- **Exercise description**:
Starting with the line that contains "let up_color := vec3 1 1 1 in" and stopping after the line that contains "of [lib.rs]'s [ray_trace];", return each line below exactly as written, with no others.

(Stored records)

(** * Raytracer: a shallow embedding of [src/lib.rs] and [src/bin/main.rs]

    Scalars ([f32]) are modelled as exact real numbers [R]: the development
    speaks about the control flow and the algebra of the code, not about
    rounding.  Comparisons of the source ([<], [<=], [>=]) are decided with
    the Standard Library's [Rlt_dec], [Rle_dec], [Rge_dec].  The vector
    operations of the [thallium] crate ([dot], [sqr_length], [normalized],
    [reflect], the component-wise [+ - * /] and the scalar splat [.into()])
    are given their usual definitions. *)

From Stdlib Require Import Reals Lra List Arith Lia.
Import ListNotations.
Open Scope R_scope.

(** ** Vectors (thallium's [Vector3<f32>] and [Vector2<f32>]) *)

Record Vector3 := { x : R; y : R; z : R }.
Record Vector2 := { u : R; v : R }.

Definition vec3 (a b c : R) : Vector3 := {| x := a; y := b; z := c |}.
Definition vzero : Vector3 := vec3 0 0 0.
(** [s.into()] for a scalar [s] *)
Definition splat (s : R) : Vector3 := vec3 s s s.
Definition vadd (a b : Vector3) : Vector3 := vec3 (x a + x b) (y a + y b) (z a + z b).
Definition vsub (a b : Vector3) : Vector3 := vec3 (x a - x b) (y a - y b) (z a - z b).
Definition vmul (a b : Vector3) : Vector3 := vec3 (x a * x b) (y a * y b) (z a * z b).
Definition vdiv (a b : Vector3) : Vector3 := vec3 (x a / x b) (y a / y b) (z a / z b).
Definition vdot (a b : Vector3) : R := x a * x b + y a * y b + z a * z b.
Definition sqr_length (a : Vector3) : R := vdot a a.
Definition vlength (a : Vector3) : R := sqrt (sqr_length a).
Definition normalized (a : Vector3) : Vector3 := vdiv a (splat (vlength a)).
(** [self.reflect(normal)]: mirror [self] about the plane with normal [normal] *)
Definition reflect (d n : Vector3) : Vector3 :=
  vsub d (vmul n (splat (2 * vdot d n))).

(** ** Data model of [lib.rs] *)

Record Ray := { origin : Vector3; direction : Vector3 }.

Record Material := {
  diffuse_color : Vector3;
  emit_color : Vector3;
  reflectiveness : R }.

Record Hit := { position : Vector3; normal : Vector3; distance : R }.

Inductive Object :=
| Sphere (center : Vector3) (radius : R) (material : Material)
| Plane (pnormal : Vector3) (distance_along_normal : R) (material : Material).

Definition get_material (o : Object) : Material :=
  match o with
  | Sphere _ _ m | Plane _ _ m => m
  end.

(** [Object::intersect] *)
Definition intersect (o : Object) (ray : Ray) : option Hit :=
  match o with
  | Sphere center radius _ =>
      let oc := vsub (origin ray) center in
      let a := sqr_length (direction ray) in
      let half_b := vdot oc (direction ray) in
      let c := sqr_length oc - radius * radius in
      let discriminant := half_b * half_b - a * c in
      if Rlt_dec discriminant 0 then None else
      let dist := (- half_b - sqrt discriminant) / a in
      if Rle_dec dist 0 then None else
      let pos := vadd (origin ray) (vmul (direction ray) (splat dist)) in
      let nrm := vmul (vsub pos center) (splat (1 / radius)) in
      Some {| position := pos; normal := nrm; distance := dist |}
  | Plane nrm distance_along_normal _ =>
      let vd := vdot nrm (direction ray) in
      (* vd == 0.0 for double sided, vd >= 0.0 for one sided *)
      if Rge_dec vd 0 then None else
      let vo := - (vdot nrm (origin ray) + distance_along_normal) in
      let dist := vo / vd in
      if Rle_dec dist 0 then None else
      let pos := vadd (origin ray) (vmul (direction ray) (splat dist)) in
      Some {| position := pos; normal := nrm; distance := dist |}
  end.

(** ** Camera *)

Record Camera := {
  cam_position : Vector3;
  right : Vector3;
  up : Vector3;
  forward : Vector3 }.

(** [Camera::get_uv]: pixel coordinates over the surface size *)
Definition get_uv (px py width height : nat) : Vector2 :=
  {| u := INR px / INR width; v := INR py / INR height |}.

(** [Camera::get_ray] *)
Definition get_ray (cam : Camera) (uv : Vector2) (aspect : R) : Ray :=
  {| origin := cam_position cam;
     direction :=
       normalized
         (vadd (vadd (vmul (right cam) (splat ((u uv * 2 - 1) * aspect)))
                     (vmul (up cam) (splat (v uv * 2 - 1))))
               (forward cam)) |}.

(** ** Constants *)

Definition SAMPLES_PER_BOUNCE : nat := 2.
Definition BOUNCES : nat := 5.
Definition DAY : bool := false.

(** ** [get_closest_object]

    [objects.iter().enumerate().fold(None, ...)]: [enumerate_from k l] pairs
    every element of [l] with its index, counted from [k]. *)

Fixpoint enumerate_from {A} (k : nat) (l : list A) : list (nat * A) :=
  match l with
  | [] => []
  | a :: l' => (k, a) :: enumerate_from (S k) l'
  end.

Definition enumerate {A} (l : list A) : list (nat * A) := enumerate_from 0 l.

(** The closure passed to [fold]: [hit.zip(new_hit).map_or_else(|| hit.or(new_hit), ...)] *)
Definition closest_step (ray : Ray) (hit : option (Hit * nat)) (io : nat * Object)
  : option (Hit * nat) :=
  let new_hit := option_map (fun h => (h, fst io)) (intersect (snd io) ray) in
  match hit, new_hit with
  | Some h, Some nh =>
      if Rlt_dec (distance (fst h)) (distance (fst nh)) then Some h else Some nh
  | Some h, None => Some h
  | None, _ => new_hit
  end.

Definition get_closest_object (ray : Ray) (objects : list Object) : option (Hit * nat) :=
  fold_left (closest_step ray) (enumerate objects) None.

(** ** Random numbers

    [rand::RngCore] as an infinite stream of draws of [rng.gen::<f32>()]
    (values in [0,1)); [gen] takes the head and returns the rest. *)

Definition Rng := nat -> R.

Definition gen (rng : Rng) : R * Rng := (rng 0%nat, fun n => rng (S n)).

(** [f32::signum]: [1.0] on [+0.0] and positive values, [-1.0] on negative ones *)
Definition signum (a : R) : R := if Rlt_dec a 0 then -1 else 1.

(** [random_in_direction]: three draws, in the order x, y, z *)
Definition random_in_direction (rng : Rng) (dir : Vector3) : Vector3 * Rng :=
  let (rx, rng) := gen rng in
  let (ry, rng) := gen rng in
  let (rz, rng) := gen rng in
  let random := vec3 (rx * 2 - 1) (ry * 2 - 1) (rz * 2 - 1) in
  (vmul random (splat (signum (vdot random dir))), rng).

(** The [Ray { origin: ..., direction: ... }] built for each recursive call of
    [ray_trace] from the hit, the material, the mirror direction and the
    (already drawn) random direction. *)
Definition bounce_ray (hit : Hit) (material : Material) (dir random : Vector3) : Ray :=
  {| origin := vadd (position hit) (vmul (normal hit) (splat 0.001));
     direction := vadd (vmul random (splat (1 - reflectiveness material)))
                       (vmul dir (splat (reflectiveness material))) |}.

(** The two background radiances of the miss branch, selected by [DAY] *)
Definition sky_color (ray : Ray) : Vector3 :=
  let t := y (direction ray) * 0.5 + 0.5 in
  let up_color := vec3 1 1 1 in
  let down_color := vec3 0.5 0.7 1 in
  vadd (vmul up_color (splat (1 - t))) (vmul down_color (splat t)).

Definition night_color : Vector3 := vec3 0.1 0.1 0.1.

(** The loop [for _ in 0..n { in_color += ray_trace(Ray { ... }, objects, rng, depth - 1); }]
    of [lib.rs]'s [ray_trace]; [trace] is the recursive call. *)
Fixpoint sample_loop (trace : Ray -> Rng -> option (Vector3 * Rng)) (hit : Hit)
    (material : Material) (dir : Vector3) (n : nat) (in_color : Vector3) (rng : Rng)
  : option (Vector3 * Rng) :=
  match n with
  | O => Some (in_color, rng)
  | S n' =>
      let (random, rng) := random_in_direction rng dir in
      match trace (bounce_ray hit material dir random) rng with
      | None => None
      | Some (c, rng) => sample_loop trace hit material dir n' (vadd in_color c) rng
      end
  end.

(** [lib.rs]'s [ray_trace], with the static flag [DAY] as parameter [day].
    The result threads the random stream; [None] is the panic of an
    out-of-bounds [objects[index]]. *)
Fixpoint ray_trace_cfg (day : bool) (ray : Ray) (objects : list Object) (rng : Rng)
    (depth : nat) {struct depth} : option (Vector3 * Rng) :=
  match depth with
  | O => Some (vzero, rng)
  | S depth' =>
      match get_closest_object ray objects with
      | Some (hit, index) =>
          match nth_error objects index with
          | None => None
          | Some obj =>
              let material := get_material obj in
              let dir := reflect (direction ray) (normal hit) in
              match sample_loop (fun r g => ray_trace_cfg day r objects g depth')
                      hit material dir SAMPLES_PER_BOUNCE vzero rng with
              | None => None
              | Some (in_color, rng) =>
                  let in_color := vmul in_color (splat (1 / INR SAMPLES_PER_BOUNCE)) in
                  Some (vadd (emit_color material) (vmul (diffuse_color material) in_color),
                        rng)
              end
          end
      | None => Some (if day then sky_color ray else night_color, rng)
      end
  end.

Definition ray_trace (ray : Ray) (objects : list Object) (rng : Rng) (depth : nat)
  : option (Vector3 * Rng) :=
  ray_trace_cfg DAY ray objects rng depth.

(** ** The copies nested in [main.rs]

    The per-pixel closure of [main.rs] declares its own [get_closest_object]
    (without the index) and [ray_trace], which reads [hit.material].  The
    library's [Hit] declares no [material] field; the binary is modelled with
    the hit record it is written against, whose material is the one of the
    object that produced the hit. *)

Record MainHit := { hit : Hit; hit_material : Material }.

Definition main_intersect (o : Object) (ray : Ray) : option MainHit :=
  option_map (fun h => {| hit := h; hit_material := get_material o |}) (intersect o ray).

Definition main_closest_step (ray : Ray) (h : option MainHit) (o : Object)
  : option MainHit :=
  let new_hit := main_intersect o ray in
  match h, new_hit with
  | Some h, Some nh =>
      if Rlt_dec (distance (hit h)) (distance (hit nh)) then Some h else Some nh
  | Some h, None => Some h
  | None, _ => new_hit
  end.

Definition main_get_closest_object (ray : Ray) (objects : list Object) : option MainHit :=
  fold_left (main_closest_step ray) objects None.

- **Answer for this exercise**:
  let up_color := vec3 1 1 1 in
  let down_color := vec3 0.5 0.7 1 in
  vadd (vmul up_color (splat (1 - t))) (vmul down_color (splat t)).

Definition night_color : Vector3 := vec3 0.1 0.1 0.1.

(** The loop [for _ in 0..n { in_color += ray_trace(Ray { ... }, objects, rng, depth - 1); }]
    of [lib.rs]'s [ray_trace]; [trace] is the recursive call. *)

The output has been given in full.